## Required action
Show every line below where "option" appears.

## Records for processing
(** X7. A refresh calls the export twice at most and pauses once at most;
    and it calls the export only when the editor is open, the session has
    answered the liveness probe, and the browser is on a page of the
    editor. *)
Theorem refresh_exports_only_from_live_session (w : World) :
  exists added,
    log (snd (_auto_refresh_drawio_preview link w)) = log w ++ added /\
    export_calls added <= 2 /\
    sleeps added <= 1 /\
    (1 <= export_calls added ->
     active w = true /\
     exists u1 u2 rest,
       url_reads w = Ok u1 :: Ok u2 :: rest /\ on_editor_domain u2 = true).
Proof.
  destruct w as [[drv md vurl ts] clk urls exps fls lg].
  unfold active, on_editor_domain.
  run_refresh. world_cases.
  all: cbn [snd log]; rewrite <- ?app_assoc; eexists; split; [reflexivity|].
  all: cbn; split; [lia|]; split; [lia|]; intros Hexp; try lia.
  all: split; [reflexivity|]; do 3 eexists; split; [reflexivity|].
  all: match goal with
       | H1 : contains "diagrams.net" ?u = _, H2 : contains "draw.io" ?u = _ |- _ =>
           rewrite H1, H2 in *
       | H1 : contains "diagrams.net" ?u = _ |- _ => rewrite H1 in *
       end; try reflexivity; try discriminate.
Qed.

(** X8. When the editor is open and the liveness probe fails, the refresh
    returns [False], forgets the session (no driver, no mode), reports the
    loss, and attempts no export; the viewer link is kept. *)
Theorem refresh_detects_lost_session (w : World) :
  active w = true ->
  probe_fails w = true ->
  let r := _auto_refresh_drawio_preview link w in
  fst r = Ok false /\
  driver (fs (snd r)) = None /\
  mode (fs (snd r)) = None /\
  viewer_url (fs (snd r)) = viewer_url (fs w) /\
  log (snd r) = log w ++ [ReadCurrentUrl; Shown SessionLost].
Proof.
  destruct w as [[drv md vurl ts] clk urls exps fls lg].
  unfold active, probe_fails; cbn [fs mode driver url_reads].
  intros Hact Hprobe.
  run_refresh.
  destruct md as [m|]; [|discriminate Hact].
  cbn [is_drawio] in Hact. destruct (String.eqb m "drawio"); [|discriminate Hact].
  destruct drv; [|discriminate Hact].
  cbv beta iota zeta.
  destruct urls as [|[u|e] rest]; [|discriminate Hprobe|].
  all: cbn [fst snd fs log driver mode viewer_url]; rewrite <- ?app_assoc;
    repeat split.
Qed.

End Refresh.

Lemma refresh_detects_lost_session_witness :
  let r := _auto_refresh_drawio_preview link_of world_window_closed in
  fst r = Ok false /\
  driver (fs (snd r)) = None /\
  mode (fs (snd r)) = None /\
  viewer_url (fs (snd r)) = viewer_url (fs world_window_closed) /\
  log (snd r) = log world_window_closed ++ [ReadCurrentUrl; Shown SessionLost].
Proof.
  apply (refresh_detects_lost_session link_of world_window_closed); reflexivity.
Defined.
(** X20. On a section, a row, the inner element of a column and a flex
    container, a non-empty [paint] attribute suppresses the inline
    background: neither [background] nor [background-color] is declared.
    Without [paint], a non-empty [gradient] is declared as [background] and
    suppresses [bg]; [bg] is declared as [background-color] only when both
    [paint] and [gradient] are absent or empty. No later step of the style
    assembly changes either property. *)
Theorem paint_overrides_background (sg : option StyleguideData)
  (brand : option (gmap string (list string)))
  (yt : option string → option string) (el : gmap string string) :
  let precedence (r : Resolved) (part : string) :=
    background_precedence (styles_of r part)
      (el !! "paint") (el !! "gradient") (el !! "bg") in
  precedence (CFSection_render sg brand yt el) "section"
  ∧ precedence (CFRow_render sg brand el) "row"
  ∧ precedence (CFCol_render sg brand el) "col-inner"
  ∧ precedence (CFFlex_render sg el) "flex".
Proof.
  cbn zeta. rewrite <- !attr_None. split_and!.
  - unfold CFSection_render. background_case.
  - unfold CFRow_render. background_case.
  - unfold CFCol_render. background_case.
  - unfold CFFlex_render. background_case.
Qed.

Import Video.
(** A call that may raise. *)
Definition call {A} (f : W -> option A * W) : M A :=
  fun st =>
    match f (world st) with
    | (Some a, w) => (Returns a, mkSt (self st) w)
    | (None, w) => (Raises ExternalError, mkSt (self st) w)
    end.

(** A call that cannot raise. *)
Definition ask {A} (f : W -> A * W) : M A :=
  fun st => let (a, w) := f (world st) in (Returns a, mkSt (self st) w).

(** A partial lookup: [None] raises [e]. *)
Definition lookup_or {A} (e : Exception) (o : option A) : M A :=
  match o with
  | Some a => ret a
  | None => raise e
  end.

End Harness.

Arguments St W : clear implicits.
Arguments M W A : clear implicits.

Declare Scope py_scope.
Delimit Scope py_scope with py.
Notation "x <~ m ; k" := (bind m (fun x => k))
  (at level 100, m at next level, k at level 200, right associativity) : py_scope.
Notation "m ;' k" := (bind m (fun _ => k))
  (at level 100, k at level 200, right associativity) : py_scope.

Local Open Scope py_scope.

(** ** The methods of [CalculateMCPMetrics] *)

Section Methods.

Context {W : Type} `{Collaborators W}.

(** [dialogue] as it stands; [dialogue] is the position of the object in
    the store. *)
Definition the_dialogue (dialogue : nat) : M W (list Session) :=
  ss <~ get sessions;
  lookup_or IndexError (ss !! dialogue).

(** [dialogue[-1]] *)
Definition dialogue_last (dialogue : nat) : M W Session :=
  d <~ the_dialogue dialogue;
  lookup_or IndexError (last d).

(** [dialogue[-1].messages.pop()] *)
Definition messages_pop (dialogue : nat) : M W Message :=
  d <~ the_dialogue dialogue;
  s <~ lookup_or IndexError (last d);
  popped <~ lookup_or IndexError (list_pop (messages s));
  let '(m, rest) := popped in
  modify (fun c => set_sessions (<[dialogue := set_last (mkSession rest) d]> (sessions c)) c);'
  ret m.

(** [self.dataset.memory[dialogue_index][-1]] *)
Definition memory_last (dialogue_index : nat) : M W string :=
  mem <~ get memory;
  row <~ lookup_or IndexError (mem !! dialogue_index);
  lookup_or IndexError (last row).

Definition append_recsum_semantic
    (f : RawSemanticData.t -> RawSemanticData.t) : M W unit :=
  modify (fun c => set_recsum_semantic (f (_recsum_semantic_data c)) c).

Definition append_baseline_semantic
    (f : RawSemanticData.t -> RawSemanticData.t) : M W unit :=
  modify (fun c => set_baseline_semantic (f (_baseline_semantic_data c)) c).

Definition append_recsum_llm (f : RawLLMData.t -> RawLLMData.t) : M W unit :=
  modify (fun c => set_recsum_llm (f (_recsum_llm_data c)) c).

Definition append_baseline_llm (f : RawLLMData.t -> RawLLMData.t) : M W unit :=
  modify (fun c => set_baseline_llm (f (_baseline_llm_data c)) c).
Lemma cstr_app_nonzero l m : Forall (fun c => c <> 0%Z) l -> cstr (l ++ m) = l ++ cstr m.
Proof.
  induction 1 as [|c l Hc _ IH]; [done|]. cbn. destruct (Z.eqb_spec c 0); [done|]. now rewrite IH.
Qed.

Lemma cstr_zero_padded s n : Forall (fun c => c <> 0%Z) s -> cstr (s ++ replicate n 0%Z) = s.
Proof. intros H. rewrite (cstr_app_nonzero s _ H). destruct n; apply app_nil_r. Qed.

Lemma length_cstr l : (length (cstr l) <= length l)%nat.
Proof. induction l as [|b l IH]; [done|]. cbn [cstr]. destruct (b =? 0)%Z; cbn; lia. Qed.

Lemma length_cstr_null s l : (length (cstr (s ++ 0%Z :: l)) <= length s)%nat.
Proof. induction s as [|b s IH]; [done|]. cbn [app cstr]. destruct (b =? 0)%Z; cbn; lia. Qed.

(** [std::string((char* )field)] of a field of fixed size: [None] when no
    null ends it inside the field. *)
Definition field_string (l : bytes) : option bytes :=
  let s := cstr l in if (length s <? length l)%nat then Some s else None.

(** [memcpy(dst, s.c_str(), n)]: the bytes read, from the characters of [s]
    and the null that ends them; [None] reads past the end. *)
Definition c_str_read (n : nat) (s : bytes) : option bytes :=
  if (n <=? length s + 1)%nat then Some (take n (s ++ [0%Z])) else None.

(** [memcpy(field, s.c_str(), s.size())]: [None] writes past the field. *)
Definition field_write (field s : bytes) : option bytes :=
  if (length s <=? length field)%nat then Some (s ++ drop (length s) field) else None.

Lemma length_c_str_read n s l : c_str_read n s = Some l -> length l = n.
Proof.
  unfold c_str_read. destruct (Nat.leb_spec n (length s + 1)); [|done]. intros [= <-].
  rewrite length_take, length_app. cbn. lia.
Qed.
Lemma tile_write_ok i t d recs r j c s :
  ft_faults s = [] -> ft_descs s !! t = Some d -> desc_ok i d recs ->
  ft_fs s !! get_file_name (N.of_nat i) = Some (good_file recs) -> (j < TCount)%nat ->
  tile_write t r j c s = Ret true
    (setd t (mkTileDesc (td_index d) OK (td_fetched d)
               (if c then None else Some (mkFILE (get_file_name (N.of_nat i)) 0 true)) (td_sup d))
       (set_file i (<[j := r]> recs) s)).
Proof.
  intros Hf Hd Hok Hfs Hj. destruct (opened_ok _ _ _ Hok) as (Hn & Hl & _).
  pose proof (ok_len _ _ _ Hok) as Hlen.
  unfold tile_write. rewrite (proj2 (Nat.leb_gt _ _) Hj).
  erewrite bind_Ret by (eapply open_file_ok; eassumption). cbn [negb].
  repeat ft_step. rewrite !setd_setd. cbn [fh_name fh_pos fh_live].
  rewrite !fs_setd, Hn, Hfs. cbn [f_recs f_odd_bytes f_regular f_readable f_writeable good_file].
  rewrite splice_one by lia. rewrite setd_fs.
  unfold set_file, good_file.
  repeat ft_step. cbn [length Nat.eqb negb]. rewrite !setd_setd.
  destruct c.
  - erewrite bind_Ret.
    2:{ apply close_file_ok; [exact Hf|eapply setd_lookup; exact Hd|]. cbn. now intros h [= <-]. }
    unfold ret. now rewrite setd_setd.
  - repeat ft_step. reflexivity.
Qed.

## Solution for this exercise
Theorem paint_overrides_background (sg : option StyleguideData)
  (brand : option (gmap string (list string)))
  (yt : option string → option string) (el : gmap string string) :
Definition call {A} (f : W -> option A * W) : M A :=
Definition lookup_or {A} (e : Exception) (o : option A) : M A :=
Definition field_string (l : bytes) : option bytes :=
Definition c_str_read (n : nat) (s : bytes) : option bytes :=
Definition field_write (field s : bytes) : option bytes :=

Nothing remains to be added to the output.